Ibuprofen: a weak inhibitor of carbonic anhydrase II

Abstract

Carbonic anhydrases (CAs) are drug targets for a variety of diseases. While many clinically relevant CA inhibitors are sulfonamide-based, novel CA inhibitors are being developed that incorporate alternative zinc-binding groups, such as carboxylic acid moieties, to develop CA isoform-specific inhibitors. Here, the X-ray crystal structure of human CA II (hCA II) in complex with the carboxylic acid ibuprofen [2-(4-isobutylphenyl)propanoic acid, a common over-the-counter nonsteroidal anti-inflammatory drug] is reported to 1.54 Å resolution. The binding of ibuprofen is overlaid with the structures of other carboxylic acids in complex with hCA II to compare their inhibition mechanisms by direct or indirect (via a water) binding to the active-site zinc.

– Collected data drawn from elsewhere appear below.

(* ===== verification/Gx509.v ===== *)
(** * Certificates: the interface to gmsm/x509

    [github.com/tjfoc/gmsm/x509] is not under src/: a certificate is the fields
    that the program reads, and the package is the class [X509] with the laws
    the program relies on.  A time is a number of nanoseconds since the zero
    [time.Time]. *)

From S2P Require Import Prelude Gcm Gmsm Toy NetIO GoLib CsvReport Asn1 Evidence.
From S2P Require Import KeySchedule.

Definition second : Z := 1000000000.
Definition minute : Z := 60 * second.
Definition hour : Z := 60 * minute.

(** What the program reads of a parsed certificate, as gmsm/x509 or as the
    standard library's type gives it ([ToX509Certificate] only converts). *)
Record Certificate := {
  c_NotBefore : Z;
  c_NotAfter : Z;
  c_Extensions : list Extension;
  c_RawSubjectPublicKeyInfo : bytes;
  c_PublicKey : AnyPublicKey
}.

(** The fields the program sets of a template. *)
Record Template := {
  t_SerialNumber : Z;
  t_CommonName : string;
  t_NotBefore : Z;
  t_NotAfter : Z;
  t_KeyUsage : list string;
  t_ExtKeyUsage : list string;
  t_BasicConstraintsValid : bool;
  t_IsCA : bool;
  t_ExtraExtensions : list Extension
}.

Class X509 := {
  gx_ReadCertificateFromPem : bytes -> result Certificate;
  gx_MarshalPKIXPublicKey : PublicKey -> result bytes;
  gx_CreateCertificateToPem : Template -> PublicKey -> PrivateKey -> bytes -> result bytes * bytes;
  gx_WritePrivateKeyToPem : PrivateKey -> result bytes;
  gx_ReadPrivateKeyFromPem : bytes -> result PrivateKey
}.

(** What the program relies on.  A self-signed certificate reads back with its
    times truncated to seconds, the extensions of the template after the ones
    the library makes (all under the X.509 arc 2.5.29), and the public key. *)
Class X509Laws `{X509, SM2Laws} := {
  gx_create_read t k rnd pem rnd' :
    sm2_key k -> gx_CreateCertificateToPem t (priv_Pub k) k rnd = (Ok pem, rnd') ->
    0 < zlen pem /\
    exists cert pre, gx_ReadCertificateFromPem pem = Ok cert /\
      gx_MarshalPKIXPublicKey (priv_Pub k) = Ok (c_RawSubjectPublicKeyInfo cert) /\
      extractSM2PublicKey (c_PublicKey cert) = Ok (priv_Pub k) /\
      c_Extensions cert = pre ++ t_ExtraExtensions t /\
      Forall (fun e => take 3 (ext_Id e) = [2; 5; 29]) pre /\
      t_NotBefore t - second < c_NotBefore cert <= t_NotBefore t /\
      t_NotAfter t - second < c_NotAfter cert <= t_NotAfter t;
  gx_key_round_trip k pem :
    sm2_key k -> gx_WritePrivateKeyToPem k = Ok pem ->
    0 < zlen pem /\ gx_ReadPrivateKeyFromPem pem = Ok k
}.

(** [rand.Int(rand.Reader, max)] of Go's standard library for [max = 2^128]:
    sixteen bytes, never rejected. *)
Definition rand_Int128 : stM bytes Z :=
  b ← (fun rnd => read_full_from 16 rnd io_EOF);
  mret (be_uint b).

(** ** A concrete instance, to compute with *)

Definition toy_template_ok (t : Template) : bool :=
  match t_ExtraExtensions t with
  | [e] => bool_decide (ext_Id e = OIDCSVEvidence) && negb (ext_Critical e)
           && (0 <=? t_NotBefore t) && (t_NotBefore t <? 2 ^ 64)
           && (0 <=? t_NotAfter t) && (t_NotAfter t <? 2 ^ 64)
  | _ => false
  end.

Definition toy_spki (p : PublicKey) : bytes := coord32 (pub_X p) ++ coord32 (pub_Y p).

Definition toy_x509 : X509 := {|
  gx_ReadCertificateFromPem pem :=
    if zlen pem <? 81 then Err (ErrNew "failed to decode certificate")
    else Ok {| c_NotBefore := be_uint (slice pem 1 9); c_NotAfter := be_uint (slice pem 9 17);
               c_Extensions := [Build_Extension OIDCSVEvidence false (drop_z 81 pem)];
               c_RawSubjectPublicKeyInfo := slice pem 17 81;
               c_PublicKey := EcdsaPublicKey (be_uint (slice pem 17 49)) (be_uint (slice pem 49 81)) |};
  gx_MarshalPKIXPublicKey p := Ok (toy_spki p);
  gx_CreateCertificateToPem t p k rnd :=
    (if toy_template_ok t then
       Ok ([x30] ++ be_bytes 8 (t_NotBefore t) ++ be_bytes 8 (t_NotAfter t) ++ coord32 (pub_X p)
           ++ coord32 (pub_Y p) ++ match t_ExtraExtensions t with [e] => ext_Value e | _ => [] end)
     else Err (ErrNew "unsupported template"), rnd);
  gx_WritePrivateKeyToPem k := Ok (coord32 (priv_D k));
  gx_ReadPrivateKeyFromPem pem := Ok (toy_key (be_uint pem))
|}.

Lemma slice_seg {A} (l m r : list A) a b :
  zlen l = a -> zlen m = b - a -> slice (l ++ m ++ r) a b = m.
Proof. apply slice_app. Qed.

Lemma be_uint_be_bytes8 z : 0 <= z < 2 ^ 64 -> be_uint (be_bytes 8 z) = z.
Proof. intros Hz. rewrite be_uint_be_bytes. by apply Z.mod_small. Qed.

Lemma toy_x509_laws : @X509Laws toy_x509 toy_sm2 toy_sm2_laws.
Proof.
  split.
  - intros t k rnd pem rnd' (d & Hd & ->). cbn [gx_CreateCertificateToPem toy_x509].
    destruct (toy_template_ok t) eqn:Et; [|done]. intros [= <- <-].
    unfold toy_template_ok in Et. destruct (t_ExtraExtensions t) as [|e [|]] eqn:Ee; [done| |done].
    zbool. set (X := pub_X (priv_Pub (toy_key d))). set (Y := pub_Y (priv_Pub (toy_key d))).
    assert (coord X) as HX by exact Hd. assert (coord Y) as HY by apply coord_mod.
    set (l := [x30] ++ be_bytes 8 (t_NotBefore t) ++ be_bytes 8 (t_NotAfter t) ++ coord32 X
                ++ coord32 Y ++ ext_Value e).
    change (0 < zlen l /\ exists cert pre,
      @gx_ReadCertificateFromPem toy_x509 l = Ok cert /\
      Ok (toy_spki (toy_pub d)) = Ok (c_RawSubjectPublicKeyInfo cert) /\
      extractSM2PublicKey (c_PublicKey cert) = Ok (toy_pub d) /\ c_Extensions cert = pre ++ [e] /\
      Forall (fun e => take 3 (ext_Id e) = [2; 5; 29]) pre /\
      t_NotBefore t - second < c_NotBefore cert <= t_NotBefore t /\
      t_NotAfter t - second < c_NotAfter cert <= t_NotAfter t).
    assert (zlen l = 81 + zlen (ext_Value e)) as Hl by (unfold l; zlia).
    pose proof (zlen_nonneg (ext_Value e)). split; [lia|].
    assert (slice l 1 9 = be_bytes 8 (t_NotBefore t)) as E1 by (apply (slice_seg [x30]); zlia).
    assert (slice l 9 17 = be_bytes 8 (t_NotAfter t)) as E2
      by (apply (slice_seg ([x30] ++ be_bytes 8 (t_NotBefore t))); zlia).
    assert (slice l 17 49 = coord32 X) as E3
      by (apply (slice_seg ([x30] ++ be_bytes 8 (t_NotBefore t) ++ be_bytes 8 (t_NotAfter t))); zlia).
    assert (slice l 49 81 = coord32 Y) as E4
      by (apply (slice_seg ([x30] ++ be_bytes 8 (t_NotBefore t) ++ be_bytes 8 (t_NotAfter t) ++ coord32 X)); zlia).
    assert (drop_z 81 l = ext_Value e) as E5
      by (apply (drop_z_app 81 ([x30] ++ be_bytes 8 (t_NotBefore t) ++ be_bytes 8 (t_NotAfter t) ++ coord32 X ++ coord32 Y)); zlia).
    assert (slice l 17 81 = coord32 X ++ coord32 Y) as E6.
    { change (slice l 17 81) with (take_z (81 - 17) (drop_z 17 l)).
      rewrite <-(take_slice l 17 49 (drop_z 49 l)), <-(take_slice l 49 81 (drop_z 81 l)) by (lia || done).
      rewrite app_assoc, E3, E4. apply take_z_app. zlia. }
    cbn [gx_ReadCertificateFromPem toy_x509]. rewrite (proj2 (Z.ltb_ge _ _)) by lia.
    eexists _, []. split; [reflexivity|].
    cbn [c_RawSubjectPublicKeyInfo c_PublicKey c_Extensions c_NotBefore c_NotAfter extractSM2PublicKey].
    rewrite E1, E2, E3, E4, E5, E6, !be_uint_be_bytes8, !be_uint_coord32 by (done || lia).
    split; [done|]. split; [done|]. split; [destruct e; cbn in *; by subst|].
    split; [constructor|]. unfold second. lia.
  - intros k pem (d & Hd & ->) [= <-]. split; [zlia|]. cbn [gx_ReadPrivateKeyFromPem toy_x509].
    cbn [priv_D toy_key]. by rewrite be_uint_coord32.
Qed.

Additionally, enzyme-inhibition assays using ibuprofen, nicotinic acid and ferulic acid were performed with hCA II to determine their IC₅₀ values and were compared with those of other carboxylic acid binders. This study discusses the potential development of CA inhibitors utilizing the carboxylic acid moiety.

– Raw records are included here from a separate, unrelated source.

(* ===== verification/Cert.v ===== *)
(** * Certificate generation (cert.go) *)

From S2P Require Import Prelude Gcm Gmsm Toy NetIO GoLib CsvReport CsvVerify CsvMock.
From S2P Require Import Asn1 Evidence KeySchedule Gx509 Provider.

Section cert.
Context `{SM3, SM2, X509}.

Definition ComputePublicKeySM3 (pubKeyDER : bytes) : bytes := gcopy (zeros 32) (sm3_Sm3Sum pubKeyDER).

Definition ParseCertificatePEM (certPEM : bytes) : result Certificate :=
  gx_ReadCertificateFromPem certPEM <?> "read certificate from pem: %w".

Section provider.
Context {W : Type}.

(** The goroutine of the last case runs to its end whoever wins the [select]. *)
Definition getEvidenceWithContext (ctx : Context_) (provider : EvidenceProvider W) (pubDigest : bytes)
  : stM (bytes * W) (option CSVEvidenceExtension) :=
  match ep_GetEvidenceContext provider with
  | Some f => f ctx pubDigest
  | None => fun s =>
      let '(r, s') := ep_GetEvidence provider pubDigest s in
      match ctx_Err ctx with
      | Some e => if ctx_first ctx then (Err e, s') else (r, s')
      | None => (r, s')
      end
  end.

Definition cert_template (serialNumber now : Z) (ext : Extension) : Template := {|
  t_SerialNumber := serialNumber;
  t_CommonName := "TEE-TLS Ephemeral SM2 Certificate";
  t_NotBefore := now - hour;
  t_NotAfter := now + 24 * hour;
  t_KeyUsage := ["DigitalSignature"; "KeyEncipherment"];
  t_ExtKeyUsage := ["ServerAuth"; "ClientAuth"];
  t_BasicConstraintsValid := true;
  t_IsCA := false;
  t_ExtraExtensions := [ext]
|}.

(** [now] is what [time.Now] returns; a nil provider is [None]. *)
Definition GenerateSM2CertificateWithEvidenceContext (ctx : Context_)
    (provider : option (EvidenceProvider W)) (now : Z) : stM (bytes * W) (bytes * bytes) :=
  match provider with
  | None => throw (ErrNew "nil evidence provider")
  | Some provider =>
      priv ← on_fst (sm2_GenerateKey : stM bytes PrivateKey) <?> "generate sm2 key: %w";
      pubDER ← lift (gx_MarshalPKIXPublicKey (priv_Pub priv)) <?> "marshal sm2 public key: %w";
      let pubDigest := ComputePublicKeySM3 pubDER in
      evidence ← getEvidenceWithContext ctx provider pubDigest <?> "get attestation evidence: %w";
      ext ← lift (EncodeCSVEvidence evidence) <?> "encode csv evidence extension: %w";
      serialNumber ← on_fst rand_Int128 <?> "generate serial number: %w";
      let template := cert_template serialNumber now ext in
      certPEM ← on_fst (gx_CreateCertificateToPem template (priv_Pub priv) priv : stM bytes bytes)
                  <?> "create certificate pem: %w";
      keyPEM ← lift (gx_WritePrivateKeyToPem priv) <?> "marshal sm2 private key pem: %w";
      mret (certPEM, keyPEM)
  end.

Definition GenerateSM2CertificateWithEvidence (provider : option (EvidenceProvider W)) (now : Z)
  : stM (bytes * W) (bytes * bytes) := GenerateSM2CertificateWithEvidenceContext Background provider now.
End provider.

(** The loop over [cert.Extensions] in verifier.go: the first evidence. *)
Fixpoint find_evidence_ext (exts : list Extension) : option bytes :=
  match exts with
  | [] => None
  | e :: exts' => if bool_decide (ext_Id e = OIDCSVEvidence) then Some (ext_Value e)
                  else find_evidence_ext exts'
  end.

Lemma find_evidence_ext_skip pre exts :
  Forall (fun e => take 3 (ext_Id e) = [2; 5; 29]) pre ->
  find_evidence_ext (pre ++ exts) = find_evidence_ext exts.
Proof.
  induction pre as [|e pre IH]; [done|]. intros [He Hp]%Forall_cons. cbn [app find_evidence_ext].
  rewrite bool_decide_eq_false_2; [by apply IH|]. intros E. by rewrite E in He.
Qed.
End cert.

Lemma ComputePublicKeySM3_eq `{SM3Laws} der : ComputePublicKeySM3 der = sm3_Sm3Sum der.
Proof. unfold ComputePublicKeySM3. apply gcopy_all. rewrite sm3_len, zlen_zeros. done. Qed.

(** ** What is generated *)

Section generated.
Context `{SM3Laws, Hlaws : X509Laws}.

(** A certificate and key for the key pair [k], with evidence [ev] that binds
    its public key. *)
Record cert_for (now : Z) (certPEM keyPEM : bytes) (k : PrivateKey) (cert : Certificate)
    (ev : CSVEvidenceExtension) (hrk bundle meas : bytes) : Prop := {
  cf_key : sm2_key k;
  cf_nonempty : 0 < zlen certPEM /\ 0 < zlen keyPEM;
  cf_cert : gx_ReadCertificateFromPem certPEM = Ok cert;
  cf_priv : gx_ReadPrivateKeyFromPem keyPEM = Ok k;
  cf_pub : extractSM2PublicKey (c_PublicKey cert) = Ok (priv_Pub k);
  cf_before : c_NotBefore cert <= now - hour;
  cf_after : now + 24 * hour - second < c_NotAfter cert;
  cf_ext : find_evidence_ext (c_Extensions cert) = Some (marshal_evidence (normalise_version ev));
  cf_binds : binds (sm3_Sm3Sum (c_RawSubjectPublicKeyInfo cert)) ev hrk bundle meas
}.

Context {W : Type} (ep : EvidenceProvider W) (hrk bundle meas : bytes)
  `{Hep : !EvidenceProviderLaws ep hrk bundle meas}.

Lemma getEvidence_law ctx digest rnd w oev rnd' w' :
  ep_inv w -> zlen digest = 32 ->
  getEvidenceWithContext ctx ep digest (rnd, w) = (Ok oev, (rnd', w')) ->
  ep_inv w' /\ exists ev, oev = Some ev /\ binds digest ev hrk bundle meas.
Proof.
  intros Hw Hd. unfold getEvidenceWithContext.
  destruct (ep_GetEvidenceContext ep) as [f|] eqn:Ef.
  - by eapply ep_get_context_law.
  - destruct (ep_GetEvidence ep digest (rnd, w)) as [r s] eqn:E. destruct (ctx_Err ctx).
    + destruct (ctx_first ctx); [done|]. intros [= -> ->]. by eapply ep_get_law.
    + intros [= -> ->]. by eapply ep_get_law.
Qed.

Lemma Generate_cert ctx now rnd w certPEM keyPEM rnd' w' :
  ep_inv w ->
  GenerateSM2CertificateWithEvidenceContext ctx (Some ep) now (rnd, w) = (Ok (certPEM, keyPEM), (rnd', w')) ->
  ep_inv w' /\ exists k cert ev, cert_for now certPEM keyPEM k cert ev hrk bundle meas.
Proof.
  intros Hw Hg. cbn [GenerateSM2CertificateWithEvidenceContext] in Hg.
  apply stM_bind_Ok in Hg as (k & [r1 w1] & Hk & Hg).
  apply stM_map_err_Ok, on_fst_Ok in Hk as [Hk Ew]. cbn in Hk, Ew. subst w1.
  apply stM_bind_Ok in Hg as (der & s2 & [Hm ->]%stM_map_err_Ok%lift_Ok & Hg).
  apply stM_bind_Ok in Hg as (oev & [r3 w3] & Hev & Hg). apply stM_map_err_Ok in Hev.
  apply sm2_generate_key in Hk.
  apply getEvidence_law in Hev as (Hw3 & ev & -> & Hb);
    [|done|by rewrite ComputePublicKeySM3_eq, sm3_len].
  apply stM_bind_Ok in Hg as (ext & s4 & [He ->]%stM_map_err_Ok%lift_Ok & Hg).
  apply stM_bind_Ok in Hg as (sn & [r5 w5] & Hsn & Hg).
  apply stM_map_err_Ok, on_fst_Ok in Hsn as [_ Ew]. cbn in Ew. subst w5.
  apply stM_bind_Ok in Hg as (pem & [r6 w6] & Hc & Hg).
  apply stM_map_err_Ok, on_fst_Ok in Hc as [Hc Ew]. cbn in Hc, Ew. subst w6.
  apply stM_bind_Ok in Hg as (kpem & s7 & [Hkp ->]%stM_map_err_Ok%lift_Ok & Hg).
  injection Hg as <- <- <- <-. split; [done|].
  apply gx_create_read in Hc as (Hne & cert & pre & Hr & Hm' & Hp & Hx & Hpre & Hnb & Hna); [|done].
  apply gx_key_round_trip in Hkp as (Hkne & Hkr); [|done].
  rewrite Hm' in Hm. injection Hm as <-. rewrite ComputePublicKeySM3_eq in Hb.
  exists k, cert, ev. split; try done.
  - cbn in Hnb. lia.
  - cbn in Hna. lia.
  - rewrite Hx, find_evidence_ext_skip by done. cbn. unfold EncodeCSVEvidence in He.
    apply bind_Ok in He as ([] & _ & He). injection He as <-. cbn. done.
Qed.
End generated.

Keywords: X-ray crystallography; carbonic anhydrases; carboxylic acid-based inhibitors; ibuprofen; kinetics.

Figure 1

Carboxylic acid inhibitor-binding modes of CA. (a), (b), (c) Observed crystallographic data from PDB entries 3ks3, 8dj9 and 5eh8, respectively; (d), (e), (f) schematic models. (a, d) hCA II active site with ZBS, (b, e) direct inhibition in which the carboxylic acid displaces the ZBS and (c, f) indirect inhibition with the carboxylic acid hydrogen-bonded to the ZBS. (a), (b), (c) Zinc is depicted as a magenta sphere, water as a red sphere, the O atoms of the carboxylic acid moiety of the inhibitor are in red and the active-site histidine residues are labeled. (d), (e), (f) Zinc direct metal coordination is depicted as dashed lines, with hydrogen bonds as solid lines; the respective distances are labeled.

Figure 2

Structure of hCA II in complex with ibuprofen. (a) Surface view of the complex, with the hydrophobic face of the hCA II active site in orange, the hydrophilic face in purple and ibuprofen in green. (b) Close-up of the ibuprofen binding site with a 2F _o − F _c electron-density mesh (blue, contoured at 1.0σ). (c) Interactions of ibuprofen with relevant hCA II residues as labeled. Hydrogen bonds are shown as dashed lines, waters as red spheres, zinc ions as magenta spheres and bound ibuprofen as green sticks.

Figure 3

Inhibition of hCA II with ibuprofen (blue circles), nicotinic acid (red squares) and ferulic acid (green triangles). Each compound concentration was run in triplicate; error bars indicate standard deviations. Where error bars are not present the standard deviation is too small for the software to depict. The chemical structures of each compound are shown in the inset.

Figure 4

Carboxylic acid inhibitor–hCA II complex structures. (a) Superposition of direct binding to the zinc: ibuprofen (green; PDB entry 8dj9), saccharin derivative (teal; PDB entry 5clu), an ethanoic acid derivative (chocolate; PDB entry 5fnj), another ethanoic acid derivative (wheat; PDB entry 5flq), propenoic acid (pink; PDB entry 5ehv) and cholate (olive; PDB entry 4n16). (b) Superposition of indirect binding via the ZBS: heteroaryl-pyrazole carboxylic acid derivative (orange; PDB entry 6b4d), an enoic acid derivative (deep teal; PDB entry 5eh8), another enoic acid derivative (warm pink; PDB entry 5fls), 3-phenoxybenzoic acid (pale yellow; PDB entry 5flt), 2,6-dihydroxybenzoic acid (violet purple; PDB entry 4e3f), 2,5-dihydroxybenzoic acid (lemon; PDB entry 4e3d), p-hydroxybenzoic acid (lime green; PDB entry 4e3g), 2-sulfanylbenzoic acid (light pink; PDB entry 4e4a), ferulic acid (marine; PDB entry 6mby), nicotinic acid (deep blue; PDB entry 6mbv), salicylic acid (dark red; PDB entry 6ux1) and 2-hydroxybenzoic acid (brown; PDB entry 5m78). (c) and (d) are active-site close-up views of (a) and (b), respectively. Zinc is shown as a magenta sphere, the hydrophobic pocket is in orange and the hydrophilic pocket is in purple with PDB codes included for reference.

Figure 5

Inhibition of hCA II by carboxylic acid compounds. Inhibition constants previously reported as IC₅₀, K _i or K _d versus active-site distance. Direct binders are shown as blue circles and indirect binders as red squares. For direct binders the distance from the zinc to the closest O atom in the carboxyl group is measured, while for indirect binders the distance from the ZBS to the zinc is measured.